Testing
Comparison with R
This section explains the logic behind testing the ICSpyLab package to ensure it matches the functionality of the original R package.
The testing approach involves the following steps:
Setup: Install necessary dependencies, including pytest and rpy2 for interfacing with R.
Data Loading: Load datasets such as iris, wine, and diabetes using scikit-learn.
Running ICS: Perform the ICS (Invariant Coordinate Selection) algorithm in both R (using rpy2) and Python.
Comparison: Compare the results from the R implementation and the Python implementation.
Fixtures and Parameters
To streamline the testing process, fixtures are used to load data and run the ICS algorithm in both R and Python. Parameters for the ICS algorithm, such as covariance estimators and transformation settings, are defined and tested across different datasets and configurations.
Main Testing Files
The testing logic is organized into the following main files:
Initialization file for the fixtures package. This makes the fixtures directory a Python package and imports fixtures for easy access.
- tests.fixtures.load_data()[source]
Fixture to load different datasets.
This fixture provides a function to load datasets by their name.
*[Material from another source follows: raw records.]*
(** * llmcheckpoint: the versioning engine of the editor extension

  A shallow embedding of [src/extension.ts] (the save handler, the
  commit-annotation pass [handleGitCommit] and the repository watcher of
  [setupRepositoryWatcher]) together with the Version Store it drives.

  Conventions.
  - A JavaScript string is held as the bytes of its UTF-8 encoding, in a
    [string].  [===], [split('\n')], [startsWith] with an ASCII prefix and
    template concatenation act on those bytes as they act on the text;
    [trim] reads the code points off the bytes, to remove all the white
    space that [String.prototype.trim] removes.
  - Row ids and version numbers are [nat].
  - A call that can throw returns a [Result]; the store is threaded
    explicitly, and a throw keeps the store as it was at the throw (there
    is no rollback in the code). *)

From Stdlib Require Import Ascii.
From stdpp Require Import gmap strings list fin_maps.

(** ** Strings *)

Definition nl : ascii := "010"%char.
Definition NL : string := String nl EmptyString.

(** [s.split(sep)] for a one-character separator. *)
Fixpoint split (sep : ascii) (s : string) : list string :=
match s with
| EmptyString => [EmptyString]
| String c s' =>
    if Ascii.eqb c sep then EmptyString :: split sep s'
    else match split sep s' with
         | [] => [String c EmptyString]
         | piece :: pieces => String c piece :: pieces
         end
end.

(** [s.startsWith(p)]. *)
Definition startsWith (p s : string) : bool := String.prefix p s.

(** White space removed by [String.prototype.trim] (lines 25 and 40): the
    code points of WhiteSpace and LineTerminator in ECMAScript, which are
    TAB, VT, FF, U+FEFF and the space separators (general category Zs),
    and LF, CR, U+2028 and U+2029. *)
Definition is_white_space (codePoint : N) : bool :=
  existsb (N.eqb codePoint)
    [ 0x0009; 0x000A; 0x000B; 0x000C; 0x000D; 0x0020; 0x00A0; 0x1680;
      0x2000; 0x2001; 0x2002; 0x2003; 0x2004; 0x2005; 0x2006; 0x2007;
      0x2008; 0x2009; 0x200A; 0x2028; 0x2029; 0x202F; 0x205F; 0x3000;
      0xFEFF ]%N.

(** A continuation byte of UTF-8. *)
Definition continuation (n : N) : bool := (0x80 <=? n)%N && (n <? 0xC0)%N.

(** The code point at the head of [s] and what follows it, for a code
    point of one, two or three bytes (up to U+FFFF; no code point beyond is
    white space). *)
Definition code_point (s : string) : option (N * string) :=
  match s with
  | EmptyString => None
  | String b0 s0 =>
      let n0 := N_of_ascii b0 in
      if (n0 <? 0x80)%N then Some (n0, s0)
      else
        match s0 with
        | EmptyString => None
        | String b1 s1 =>
            let n1 := N_of_ascii b1 in
            if (0xC2 <=? n0)%N && (n0 <? 0xE0)%N then
              if continuation n1
              then Some (((n0 - 0xC0) * 0x40 + (n1 - 0x80))%N, s1)
              else None
            else
              match s1 with
              | EmptyString => None
              | String b2 s2 =>
                  let n2 := N_of_ascii b2 in
                  let codePoint :=
                    ((n0 - 0xE0) * 0x1000 + (n1 - 0x80) * 0x40 + (n2 - 0x80))%N in
                  if (0xE0 <=? n0)%N && (n0 <? 0xF0)%N
                     && continuation n1 && continuation n2
                     && (0x800 <=? codePoint)%N
                  then Some (codePoint, s2)
                  else None
              end
        end
  end.

(** What follows the white-space code point at the head of [s], if there
    is one. *)
Definition white (s : string) : option string :=
  match code_point s with
  | Some (codePoint, rest) => if is_white_space codePoint then Some rest else None
  | None => None
  end.

(** [trim_start_from n s]: [s] without its leading white space, at most
    [n] code points of it. *)
Fixpoint trim_start_from (n : nat) (s : string) : string :=
  match n with
  | 0 => s
  | S n' =>
      match white s with
      | Some rest => trim_start_from n' rest
      | None => s
      end
  end.

(** [s.trimStart()]: a string has no more code points than bytes. *)
Definition trim_start (s : string) : string := trim_start_from (String.length s) s.

(** [s] is white space only. *)
Definition blank (s : string) : bool :=
  match trim_start s with
  | EmptyString => true
  | String _ _ => false
  end.

(** [s.trimEnd()]: [s] up to its longest suffix of white space. *)
Fixpoint trim_end (s : string) : string :=
  match s with
  | EmptyString => EmptyString
  | String c s' => if blank s then EmptyString else String c (trim_end s')
  end.

(** [s.trim()]. *)
Definition trim (s : string) : string := trim_end (trim_start s).

(** JavaScript truthiness of a string that may be [undefined]. *)
Definition truthy (s : option string) : bool :=
match s with
| None => false
| Some EmptyString => false
| Some _ => true
end.

(** ** Errors and results *)

Inductive Error : Type :=
| NotFoundError
| ConflictError
| HostError (what : string).

Inductive Result (A : Type) : Type :=
| Ok (a : A)
| Err (e : Error).
Arguments Ok {A} a.
Arguments Err {A} e.

(** ** Rows (the interfaces [FileRecord] and [VersionRecord] of [./db/schema]) *)

Module FileRecord.
Record t : Type := mk {
  id : nat;
  file_path : string;
  current_version_id : option nat
}.
End FileRecord.

Module VersionRecord.
Record t : Type := mk {
  id : nat;
  file_id : nat;
  content : string;
  timestamp : string;
  version_number : nat;
  label : option string
}.
End VersionRecord.

(** ** The Version Store *)

(** Modelled from the spec: the class [FileVersionDB] of [./db], which
    [extension.ts] imports; only the schema it works on is available.  The
    two tables are lists in insertion order; the [*_seq] fields are the
    AUTOINCREMENT high-water marks of the schema, so that an id is never
    handed out twice. *)
Record FileVersionDB : Type := mkDB {
  files : list FileRecord.t;
  versions : list VersionRecord.t;
  files_seq : nat;
  versions_seq : nat
}.
(** * Polymarket activity ingestor: poll, record once, order, notify

    A shallow embedding of [app/main.py].  The pure helpers
    ([normalize_item], [format_message], the sort key) are Rocq functions;
    the body of [run] is written in a small monad with state, exceptions and
    a trace: the state holds the SQLite table and the counters that index
    the answers of the outside world (the feed, the database driver,
    Telegram), the trace lists the I/O a computation performed.

    Conventions.
    - A Python [str] is a Rocq [string] holding its UTF-8 bytes.
    - The feed's activity objects are flat: a field holds a JSON scalar.
      A float is carried as the text [repr] prints for it, which names a
      double uniquely; float arithmetic is not part of the embedding.
    - A dict is an association list in insertion order.
    - An exception is the pair of its class name and its [str()] text, the
      two things the error report prints. *)

From Stdlib Require Import String Ascii ZArith NArith List Bool Lia.
From Stdlib Require Import Permutation Sorted DecimalString DecimalZ.
Import ListNotations.

Local Open Scope string_scope.
Local Open Scope Z_scope.

(* ================================================================== *)
(** ** Python values *)

Inductive value : Type :=
| VNone
| VBool (b : bool)
| VInt (z : Z)
| VFloat (repr : string)
| VStr (s : string).

Definition value_eq_dec (a b : value) : {a = b} + {a <> b}.
Proof.
  decide equality;
    try apply string_dec; try apply Z.eq_dec; try apply bool_dec.
Defined.

Definition value_eqb (a b : value) : bool :=
  if value_eq_dec a b then true else false.

(** [bool(v)]: the test behind [not tx], [x or 0] and [if title]. *)
Definition truthy (v : value) : bool :=
  match v with
  | VNone => false
  | VBool b => b
  | VInt z => negb (z =? 0)
  | VFloat r => negb (String.eqb r "0.0" || String.eqb r "-0.0")
  | VStr s => negb (String.eqb s "")
  end.

Definition str_of_Z (z : Z) : string := NilZero.string_of_int (Z.to_int z).

(** [str(v)], what an f-string prints for [{v}]. *)
Definition py_str (v : value) : string :=
  match v with
  | VNone => "None"
  | VBool true => "True"
  | VBool false => "False"
  | VInt z => str_of_Z z
  | VFloat r => r
  | VStr s => s
  end.

(** [type(v).__name__]. *)
Definition type_name (v : value) : string :=
  match v with
  | VNone => "NoneType"
  | VBool _ => "bool"
  | VInt _ => "int"
  | VFloat _ => "float"
  | VStr _ => "str"
  end.

(** [Dict[str, Any]]: keys in insertion order, each key once. *)
Definition dict : Type := list (string * value).

Fixpoint dict_lookup (d : dict) (k : string) : option value :=
  match d with
  | [] => None
  | (k', v) :: d' => if String.eqb k' k then Some v else dict_lookup d' k
  end.

(** [d.get(k)]: [None] when the key is absent. *)
Definition dict_get (d : dict) (k : string) : value :=
  match dict_lookup d k with
  | Some v => v
  | None => VNone
  end.

(** [d[k] = v] on a dict: an existing key keeps its place. *)
Fixpoint dict_set (d : dict) (k : string) (v : value) : dict :=
  match d with
  | [] => [(k, v)]
  | (k', v') :: d' =>
      if String.eqb k' k then (k', v) :: d' else (k', v') :: dict_set d' k v
  end.

(** Exceptions: [type(e).__name__] and [str(e)]. *)
Record exn : Type := Exn { exn_type : string; exn_text : string }.

Definition result (A : Type) : Type := (exn + A)%type.

(* ================================================================== *)
(** ** json.dumps(item, ensure_ascii=False) *)

Definition nl : string := String (ascii_of_nat 10) "".

Definition hex_digit (n : N) : ascii :=
  ascii_of_N (if (n <? 10)%N then 48 + n else 87 + n)%N.

(** The escape table of the encoder: the quote, the backslash, the five
    short escapes, [\u00xx] for the other control characters.  Everything
    else, non-ASCII bytes included, is copied. *)
Definition json_escape_char (c : ascii) : string :=
  let n := N_of_ascii c in
  if (n =? 34)%N then "\" ++ String c ""
  else if (n =? 92)%N then "\\"
  else if (n =? 8)%N then "\b"
  else if (n =? 12)%N then "\f"
  else if (n =? 10)%N then "\n"
  else if (n =? 13)%N then "\r"
  else if (n =? 9)%N then "\t"
  else if (n <? 32)%N then
    "\u00" ++ String (hex_digit (n / 16)) (String (hex_digit (n mod 16)) "")
  else String c "".

Fixpoint json_escape (s : string) : string :=
  match s with
  | EmptyString => ""
  | String c s' => json_escape_char c ++ json_escape s'
  end.

Definition dq : string := String (ascii_of_nat 34) "".

Definition json_string (s : string) : string := dq ++ json_escape s ++ dq.

(** A float prints as its [repr], except the three non-finite ones. *)
Definition json_float (r : string) : string :=
  if String.eqb r "inf" then "Infinity"
  else if String.eqb r "-inf" then "-Infinity"
  else if String.eqb r "nan" then "NaN"
  else r.

Definition json_value (v : value) : string :=
  match v with
  | VNone => "null"
  | VBool true => "true"
  | VBool false => "false"
  | VInt z => str_of_Z z
  | VFloat r => json_float r
  | VStr s => json_string s
  end.

Definition json_member (kv : string * value) : string :=
  json_string (fst kv) ++ ": " ++ json_value (snd kv).

Fixpoint json_members (d : dict) : string :=
  match d with
  | [] => ""
  | [kv] => json_member kv
  | kv :: d' => json_member kv ++ ", " ++ json_members d'
  end.

Definition json_dumps (d : dict) : string := "{" ++ json_members d ++ "}".

(* ================================================================== *)
(** ** normalize_item *)

(** The seventeen keys of the dict [normalize_item] builds, which are the
    seventeen columns of [polymarket_activity]. *)
Record Row : Type := mkRow {
  transactionHash : value;
  timestamp : value;
  proxyWallet : value;
  conditionId : value;
  type_ : value;
  side : value;
  asset : value;
  outcome : value;
  outcomeIndex : value;
  price : value;
  size : value;
  usdcSize : value;
  title : value;
  slug : value;
  eventSlug : value;
  icon : value;
  raw_json : string
}.

Definition normalize_item (item : dict) : Row :=
  {| transactionHash := dict_get item "transactionHash";
     timestamp := dict_get item "timestamp";
     proxyWallet := dict_get item "proxyWallet";
     conditionId := dict_get item "conditionId";
     type_ := dict_get item "type";
     side := dict_get item "side";
     asset := dict_get item "asset";
     outcome := dict_get item "outcome";
     outcomeIndex := dict_get item "outcomeIndex";
     price := dict_get item "price";
     size := dict_get item "size";
     usdcSize := dict_get item "usdcSize";
     title := dict_get item "title";
     slug := dict_get item "slug";
     eventSlug := dict_get item "eventSlug";
     icon := dict_get item "icon";
     raw_json := json_dumps item |}.

(* ================================================================== *)
(** ** str.strip() *)

Definition bytes_of (s : string) : list N :=
  map N_of_ascii (list_ascii_of_string s).
Definition string_of_bytes (l : list N) : string :=
  string_of_list_ascii (map ascii_of_N l).

(** The one-byte characters for which [str.isspace] holds:
    U+0009..U+000D, U+001C..U+001F and the space. *)
Definition ascii_space (b : N) : bool :=
  ((9 <=? b) && (b <=? 13) || (28 <=? b) && (b <=? 32))%N.

(** One leading whitespace character removed, if there is one.  The
    multi-byte cases are the UTF-8 forms of U+0085, U+00A0, U+1680,
    U+2000..U+200A, U+2028, U+2029, U+202F, U+205F and U+3000. *)
Definition drop_space (l : list N) : option (list N) :=
  match l with
  | [] => None
  | b :: t =>
      if ascii_space b then Some t
      else match b, t with
           | 194%N, c :: t' =>
               if ((c =? 133) || (c =? 160))%N then Some t' else None
           | 225%N, 154%N :: 128%N :: t' => Some t'
           | 226%N, 128%N :: c :: t' =>
               if ((128 <=? c) && (c <=? 138)
                   || (c =? 168) || (c =? 169) || (c =? 175))%N
               then Some t' else None
           | 226%N, 129%N :: 159%N :: t' => Some t'
           | 227%N, 128%N :: 128%N :: t' => Some t'
           | _, _ => None
           end
  end.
It ensures that the loaded dataset does not contain any missing values.
- Returns:
A function that takes a dataset name and returns the dataset (X, y).
- Return type:
function
- Raises:
ValueError – If the dataset contains missing values.
- tests.fixtures.run_py_ics()[source]
Fixture to perform ICS in Python.
This fixture provides a function to run the ICS algorithm using the Python implementation. It creates an ICS object, fits and transforms the data, and returns the results.
- Parameters:
X (np.ndarray) – The input data matrix.
S1 (function, optional) – The first scatter matrix function. Default is cov.
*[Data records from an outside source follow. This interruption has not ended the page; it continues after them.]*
(** What the loop variables say about the links visited so far: either no
    offense was selected and every linked offense scored 0, or the selected
    offense is that of the first link reaching the maximal score. *)
Definition selects (visited : list LinkObj) (acc : highest) : Prop :=
  match acc with
  | (max_score, max_source, Some offense) =>
      0 < max_score /\ max_source = Some (source offense) /\
      exists before link after,
        visited = (before ++ link :: after)%list /\
        link_offense link = Some offense /\
        score_of offense = max_score /\
        (forall l o, l ∈ before -> link_offense l = Some o ->
                     score_of o < max_score) /\
        (forall l o, l ∈ after -> link_offense l = Some o ->
                     score_of o <= max_score)
  | (max_score, max_source, None) =>
      max_score = 0 /\ max_source = None /\
      forall l o, l ∈ visited -> link_offense l = Some o -> score_of o = 0
  end.

Lemma selects_visit (visited : list LinkObj) (acc : highest) (link : LinkObj) :
  selects visited acc -> selects (visited ++ [link]) (visit_link acc link).
Proof.
  destruct acc as [[m src] [o|]]; simpl; intros Hsel.
  - destruct Hsel as (Hpos & Hsrc & before & l0 & after & -> & Hl0 & Hsc & Hb & Ha).
    destruct (link_offense link) as [offense|] eqn:Hlink.
    + destruct (Nat.ltb_spec m (score_of offense)) as [Hlt|Hge].
      * split; [lia|]. split; [done|].
        exists (before ++ l0 :: after)%list, link, []. 
        split; [done|]. split; [done|]. split; [done|]. split.
        -- intros l o' Hin Ho'. apply elem_of_app in Hin as [Hin|Hin].
           ++ specialize (Hb _ _ Hin Ho'). lia.
           ++ apply elem_of_cons in Hin as [->|Hin].
              ** rewrite Hl0 in Ho'. injection Ho' as <-. lia.
              ** specialize (Ha _ _ Hin Ho'). lia.
        -- intros l o' Hin. by apply elem_of_nil in Hin.
      * split; [done|]. split; [done|].
        exists before, l0, (after ++ [link])%list.
        split; [by rewrite <- app_assoc|]. split; [done|]. split; [done|].
        split; [done|].
        intros l o' Hin Ho'. apply elem_of_app in Hin as [Hin|Hin].
        -- by eapply Ha.
        -- apply list_elem_of_singleton in Hin as ->.
           rewrite Hlink in Ho'. injection Ho' as <-. lia.
    + split; [done|]. split; [done|].
      exists before, l0, (after ++ [link])%list.
      split; [by rewrite <- app_assoc|]. split; [done|]. split; [done|].
      split; [done|].
      intros l o' Hin Ho'. apply elem_of_app in Hin as [Hin|Hin].
      -- by eapply Ha.
      -- apply list_elem_of_singleton in Hin as ->. congruence.
  - destruct Hsel as (-> & -> & Hall).
    destruct (link_offense link) as [offense|] eqn:Hlink.
    + destruct (Nat.ltb_spec 0 (score_of offense)) as [Hlt|Hge].
      * split; [done|]. split; [done|].
        exists visited, link, []. rewrite Hlink.
        split; [done|]. split; [done|]. split; [done|]. split.
        -- intros l o' Hin Ho'. rewrite (Hall _ _ Hin Ho'). done.
        -- intros l o' Hin. by apply elem_of_nil in Hin.
      * split; [done|]. split; [done|].
        intros l o' Hin Ho'. apply elem_of_app in Hin as [Hin|Hin].
        -- by eapply Hall.
        -- apply list_elem_of_singleton in Hin as ->.
           rewrite Hlink in Ho'. injection Ho' as <-. lia.
    + split; [done|]. split; [done|].
      intros l o' Hin Ho'. apply elem_of_app in Hin as [Hin|Hin].
      -- by eapply Hall.
      -- apply list_elem_of_singleton in Hin as ->. congruence.
Qed.

Lemma selects_fold (links visited : list LinkObj) (acc : highest) :
  selects visited acc ->
  selects (visited ++ links) (fold_left visit_link links acc).
Proof.
  revert visited acc.
  induction links as [|link links IH]; intros visited acc Hsel; simpl.
  - by rewrite app_nil_r.
  - replace (visited ++ link :: links)%list
      with ((visited ++ [link]) ++ links)%list by by rewrite <- app_assoc.
    apply IH. by apply selects_visit.
Qed.

(** The priority of an offense type, in the words of the spec: Felony 3,
    Misdemeanor 2, Infraction 1, any other type 0. *)
Definition spec_priority (type_name : string) : nat :=
  if bool_decide (type_name = "Felony") then 3
  else if bool_decide (type_name = "Misdemeanor") then 2
  else if bool_decide (type_name = "Infraction") then 1
  else 0.

(** The offense attached to a link: its federal offense when it has one,
    else its state offense. *)
Definition attached (link : LinkObj) (offense : OffenseObj) : Prop :=
  (exists r, federal_offense_obj link = Some r /\ offense = FederalOffense r)
  \/ (federal_offense_obj link = None
      /\ exists r, vacode_offense_obj link = Some r /\ offense = VACodeOffense r).

(** What the claim asks of the result, for the links of a person in
    iteration order: the offense of the first link among those whose offense
    has the maximal priority, with that priority and the jurisdiction of that
    offense; an offense of priority 0 is never selected, and when no attached
    offense has a priority above 0 the result is score 0 with no source and
    no offense. *)
Definition first_maximal (links : list LinkObj) (found : highest) : Prop :=
  match found with
  | (max_score, max_source, Some offense) =>
      0 < max_score
      /\ max_score = spec_priority (offense_type (row offense))
      /\ max_source = Some (source offense)
      /\ exists before link after,
           links = (before ++ link :: after)%list
           /\ attached link offense
           /\ (forall l o, l ∈ before -> attached l o ->
                           spec_priority (offense_type (row o)) < max_score)
           /\ (forall l o, l ∈ after -> attached l o ->
                           spec_priority (offense_type (row o)) <= max_score)
  | (max_score, max_source, None) =>
      max_score = 0 /\ max_source = None
      /\ forall l o, l ∈ links -> attached l o ->
                     spec_priority (offense_type (row o)) = 0
  end.

Lemma score_of_spec_priority (offense : OffenseObj) :
  score_of offense = spec_priority (offense_type (row offense)).
Proof.
  unfold score_of, spec_priority.
  destruct (bool_decide (offense_type (row offense) = "Felony")) eqn:H3.
  { apply bool_decide_eq_true in H3. by rewrite H3. }
  destruct (bool_decide (offense_type (row offense) = "Misdemeanor")) eqn:H2.
  { apply bool_decide_eq_true in H2. by rewrite H2. }
  destruct (bool_decide (offense_type (row offense) = "Infraction")) eqn:H1.
  { apply bool_decide_eq_true in H1. by rewrite H1. }
  apply bool_decide_eq_false in H3, H2, H1. by apply score_other.
Qed.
S2 (function, optional) – The second scatter matrix function. Default is covW.
algorithm (str, optional) – The algorithm to use. Default is ‘whiten’.
center (bool, optional) – Whether to center the data. Default is False.
fix_signs (str, optional) – Method to fix signs. Default is ‘scores’.
S1_args (dict, optional) – Additional arguments for S1. Default is {}.
S2_args (dict, optional) – Additional arguments for S2. Default is {}.
- Returns:
- A dictionary with the results, including the transformation matrix,
generalized kurtosis, skewness, and transformed data.
- Return type:
dict
Validation
The results with algorithms ‘standard’ and ‘whiten’ from the Python implementation are validated against the R implementation by comparing:
Transformation matrices
Kurtosis values
Skewness values (if available)
Transformed data
This comparison ensures that the Python package produces results consistent with the R package.
Unit tests
Other tests include:
Initialization tests
Error Handling Tests
Test with a large dataset: 10000 rows and 10 columns
Consistency of ‘standard’ and ‘whiten’ algorithm
Specific tests for QR algorithm (pending)
For more details and to view the full testing code, please refer to the tests directory in the source repository.